TASK BRIEF ▸ Lines from the top of the listing down to the one with "Definition run_processor (n", inclusive, are to be copied exactly.

***

(** [queries_commit_data_processor] with the function of [start_commit_sql]: open a
    transaction, execute the query, commit.  What [join] gives, what was committed, and whether
    the thread of the processor asked the node to stop. *)
Definition run_processor (n : nat) (query : chars) : outcome tx_error unit * (list (list chars) * bool) :=
  let '(o, c) := run_transaction (env_of n) false [query] new_controller in
  let '(joined, killed) := thread_outcome o in (joined, (tc_committed c, killed)).

(** The processors of [calls] run together and are all joined; the first exception is
    thrown. *)
Definition run_commands (calls : list chars) : IC unit := fun s =>
  let results := imap (fun i call => run_processor (cs_started s + i) (commit_sql_query call)) calls in
  let s' := {| cs_started := cs_started s + length calls; cs_checked := cs_checked s;
               cs_committed := cs_committed s ++ concat (map (fun r => r.2.1) results);
               cs_node_killed := cs_node_killed s || existsb (fun r => r.2.2) results |} in
  match fst (join_processors (fun r => (r.1, r)) results) with
  | Ok _ => (Ok tt, s')
  | Throw e => (Throw (CommandFailed e), s')
  end.

Definition call_on (f table : string) : chars := lit f ++ lit "( 'hafd." ++ lit table ++ lit "' )".

Definition disable_indexes_depends_on_blocks (number_of_blocks_to_insert : Z) : IC unit :=
  unless_interrupted tt
    (if psql_index_threshold <? number_of_blocks_to_insert
     then run_commands [lit "hive.disable_indexes_of_irreversible( '" ++ lit (policy_to_string index_policy) ++ lit "' )"]
     else st_ret tt).

(** The answer of the vacuum is a parameter. *)
Definition vacuum_account_operations : IC unit := unless_interrupted tt (st_lift vacuum_answer).

Definition request_freeze_of_irreversible : IC unit :=
  unless_interrupted tt (run_commands [lit "hive.request_freeze_of_irreversible()"]).

(** In the order the processors are joined. *)
Definition indexed_tables : list string :=
  ["blocks"; "hive_state"; "transactions"; "transactions_multisig"; "operations"; "account_operations";
   "accounts"; "applied_hardforks"]%string.

Definition enable_indexes : IC unit :=
  unless_interrupted tt
    (let* m := st_lift missing in                        (* are_any_indexes_missing *)
     st_when m
       (run_commands (map (call_on "hive.restore_indexes") indexed_tables) ;;;
        vacuum_account_operations ;;; request_freeze_of_irreversible)).

Definition disable_constraints (number_of_blocks_to_insert : Z) : IC bool :=
  unless_interrupted false
    (if number_of_blocks_to_insert <=? psql_index_threshold then st_ret false
     else run_commands [lit "hive.disable_fk_of_irreversible()"] ;;; st_ret true).

Definition constrained_tables : list string :=
  ["hive_state"; "transactions"; "transactions_multisig"; "operations"; "account_operations"; "accounts";
   "applied_hardforks"]%string.

Definition enable_constrains : IC unit :=
  unless_interrupted tt
    (run_commands (map (call_on "hive.restore_foreign_keys") constrained_tables) ;;;
     run_commands [call_on "hive.restore_foreign_keys" "blocks"]).

End commands.

(** ** [poll_and_create_indexes] (microseconds) *)

Definition POLL_INTERVAL : Z := 10 * 1000000.
Definition MIN_RECONNECT_DELAY : Z := 1000000.
Definition MAX_RECONNECT_DELAY : Z := 60 * 1000000.

Record monitor := {
  mn_connected : bool;
  mn_interrupted_builds_reset : bool;
  mn_failing_since : option Z;
  mn_reconnect_delay : Z
}.

Definition new_monitor : monitor :=
  {| mn_connected := false; mn_interrupted_builds_reset := false; mn_failing_since := None;
     mn_reconnect_delay := MIN_RECONNECT_DELAY |}.

(** What the statements of a poll ended with; a lost connection may come before or after
    the builds of an earlier run were reset. *)
Inductive poll := Polled | Broken (builds_reset : bool).

(** One turn of the loop: the wait that follows and the next state, or the exception when
    the retry budget is exhausted. *)
Definition poll_turn (retry_budget : Z) (p : poll) (now : Z) (m : monitor) : outcome Z (Z * monitor) :=
  match p with
  | Polled =>
      Ok (POLL_INTERVAL,
          {| mn_connected := true; mn_interrupted_builds_reset := true; mn_failing_since := None;
             mn_reconnect_delay :=
               match mn_failing_since m with Some _ => MIN_RECONNECT_DELAY | None => mn_reconnect_delay m end |})
  | Broken builds_reset =>
      let failing_since := default now (mn_failing_since m) in
      if retry_budget <=? now - failing_since then Throw (now - failing_since)
      else Ok (mn_reconnect_delay m,
               {| mn_connected := false;
                  mn_interrupted_builds_reset := mn_interrupted_builds_reset m || builds_reset;
                  mn_failing_since := Some failing_since;
                  mn_reconnect_delay := Z.min (mn_reconnect_delay m + mn_reconnect_delay m) MAX_RECONNECT_DELAY |})
  end.

(** The waits of a sequence of polls. *)
Fixpoint run_polls (retry_budget : Z) (es : list (poll * Z)) (m : monitor) : outcome Z (list Z * monitor) :=
  match es with
  | [] => Ok ([], m)
  | (p, now) :: es' =>
      match poll_turn retry_budget p now m with
      | Throw t => Throw t
      | Ok (wait, m1) =>
          match run_polls retry_budget es' m1 with
          | Throw t => Throw t
          | Ok (waits, m2) => Ok (wait :: waits, m2)
          end
      end
  end.

(** [sleep_unless_interrupted]: the naps of an uninterrupted sleep when each lasts as long
    as asked. *)
Fixpoint naps (fuel : nat) (duration : Z) : list Z :=
  match fuel with
  | O => []
  | S fuel' => if duration <=? 0 then [] else Z.min 1000000 duration :: naps fuel' (duration - Z.min 1000000 duration)
  end.

(** ** Properties of connection strings *)

Definition more_params (params : list chars) : chars := concat (map (cons AMP) params).

(** A connection URI with its parameters. *)
Definition uri (base : chars) (params : list chars) : chars :=
  match params with [] => base | p :: ps => base ++ QM :: p ++ more_params ps end.

Definition plain (l : chars) : Prop := Forall (fun c => is_separator c = false) l.

Definition with_user (user p : chars) : chars := if starts_with (lit "user=") p then lit "user=" ++ user else p.

Definition set_user (user : chars) (params : list chars) : list chars :=
  if existsb (starts_with (lit "user=")) params then map (with_user user) params
  else params ++ [lit "user=" ++ user].

(** Where a parameter ends. *)
Definition ends (rest : chars) : Prop := match rest with [] => True | c :: _ => is_separator c = true end.

Lemma more_params_end ps : ends (more_params ps).
Proof. by destruct ps. Qed.

Lemma starts_with_plain k p rest : plain k -> ends rest -> starts_with k (p ++ rest) = starts_with k p.
Proof.
  intros Hk He. revert p. induction Hk as [|a k Ha _ IH]; intros [|b p]; cbn; try done; [|by rewrite IH].
  destruct rest as [|c rest]; [done|]. cbn in He. destruct (Ascii.eqb_spec a c); [congruence|done].
Qed.

Lemma user_plain : plain (lit "user=").
Proof. repeat constructor. Qed.

Lemma has_user_plain p rest : plain p -> has_user (p ++ rest) = has_user rest.
Proof. induction 1 as [|c p Hc _ IH]; [done|]. cbn. by rewrite Hc. Qed.

Lemma has_user_param c p rest :
  is_separator c = true -> plain p -> ends rest ->
  has_user (c :: p ++ rest) = starts_with (lit "user=") p || has_user rest.
Proof.
  intros Hc Hp He. cbn [has_user]. rewrite Hc, has_user_plain, starts_with_plain by (done || apply user_plain). done.
Qed.

Lemma has_user_more ps : Forall plain ps -> has_user (more_params ps) = existsb (starts_with (lit "user=")) ps.
Proof.
  induction 1 as [|p ps Hp _ IH]; [done|]. unfold more_params in *. cbn [map concat app existsb].
  rewrite has_user_param, IH; done || apply more_params_end.
Qed.

Lemma replace_plain kv p rest : plain p -> replace_user kv false (p ++ rest) = p ++ replace_user kv false rest.
Proof. induction 1 as [|c p Hc _ IH]; [done|]. cbn. by rewrite Hc, IH. Qed.

Lemma replace_skips kv p rest : plain p -> replace_user kv true (p ++ rest) = replace_user kv true rest.
Proof.
  induction 1 as [|c p Hc _ IH]; [done|]. cbn [app replace_user].
  unfold is_separator in Hc. apply orb_false_iff in Hc as [_ ->]. done.
Qed.

Lemma replace_param user c p rest :
  is_separator c = true -> plain p -> ends rest ->
  replace_user (lit "user=" ++ user) false (c :: p ++ rest) =
  c :: with_user user p ++ replace_user (lit "user=" ++ user) (starts_with (lit "user=") p) rest.
Proof.
  intros Hc Hp He. cbn [replace_user andb]. rewrite Hc, starts_with_plain by (done || apply user_plain). cbn [andb].
  unfold with_user. destruct (starts_with (lit "user=") p).
  - by rewrite replace_skips.
  - by rewrite replace_plain.
Qed.

Lemma replace_more user skipping ps :
  Forall plain ps ->
  replace_user (lit "user=" ++ user) skipping (more_params ps) = more_params (map (with_user user) ps).
Proof.
  intros H. revert skipping. induction H as [|p ps Hp _ IH]; intros skipping; [by destruct skipping|].
  unfold more_params in *. cbn [map concat app].
  assert (forall sk, replace_user (lit "user=" ++ user) sk (AMP :: p ++ concat (map (cons AMP) ps)) =
    replace_user (lit "user=" ++ user) false (AMP :: p ++ concat (map (cons AMP) ps))) as -> by (by intros []).
  by rewrite replace_param, IH; [|done|done|apply more_params_end].
Qed.

Lemma contains_qm_plain l : plain l -> contains [QM] l = false.
Proof.
  induction 1 as [|c l Hc _ IH]; [done|]. cbn [contains starts_with]. rewrite IH, andb_true_r, orb_false_r.
  unfold is_separator in Hc. apply orb_false_iff in Hc as [H _]. by rewrite Ascii.eqb_sym.
Qed.

Lemma contains_qm l1 l2 : contains [QM] (l1 ++ QM :: l2) = true.
Proof. induction l1 as [|c l1 IH]; [done|]. cbn [app contains]. rewrite IH. apply orb_true_r. Qed.

Lemma starts_with_app p l1 l2 : starts_with p l1 = true -> starts_with p (l1 ++ l2) = true.
Proof.
  revert l1. induction p as [|a p IH]; intros [|b l1]; cbn; try done. rewrite !andb_true_iff. intros [? ?]. auto.
Qed.

Lemma is_uri_app l1 l2 : is_uri l1 = true -> is_uri (l1 ++ l2) = true.
Proof. unfold is_uri. rewrite !orb_true_iff. intros [?|?]; [left|right]; by apply starts_with_app. Qed.

Lemma is_uri_uri base params : is_uri base = true -> is_uri (uri base params) = true.
Proof. intros H. destruct params; [done|]. by apply is_uri_app. Qed.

***

EXERCISE OUTPUT ▸
(** [queries_commit_data_processor] with the function of [start_commit_sql]: open a
    transaction, execute the query, commit.  What [join] gives, what was committed, and whether
    the thread of the processor asked the node to stop. *)
Definition run_processor (n : nat) (query : chars) : outcome tx_error unit * (list (list chars) * bool) :=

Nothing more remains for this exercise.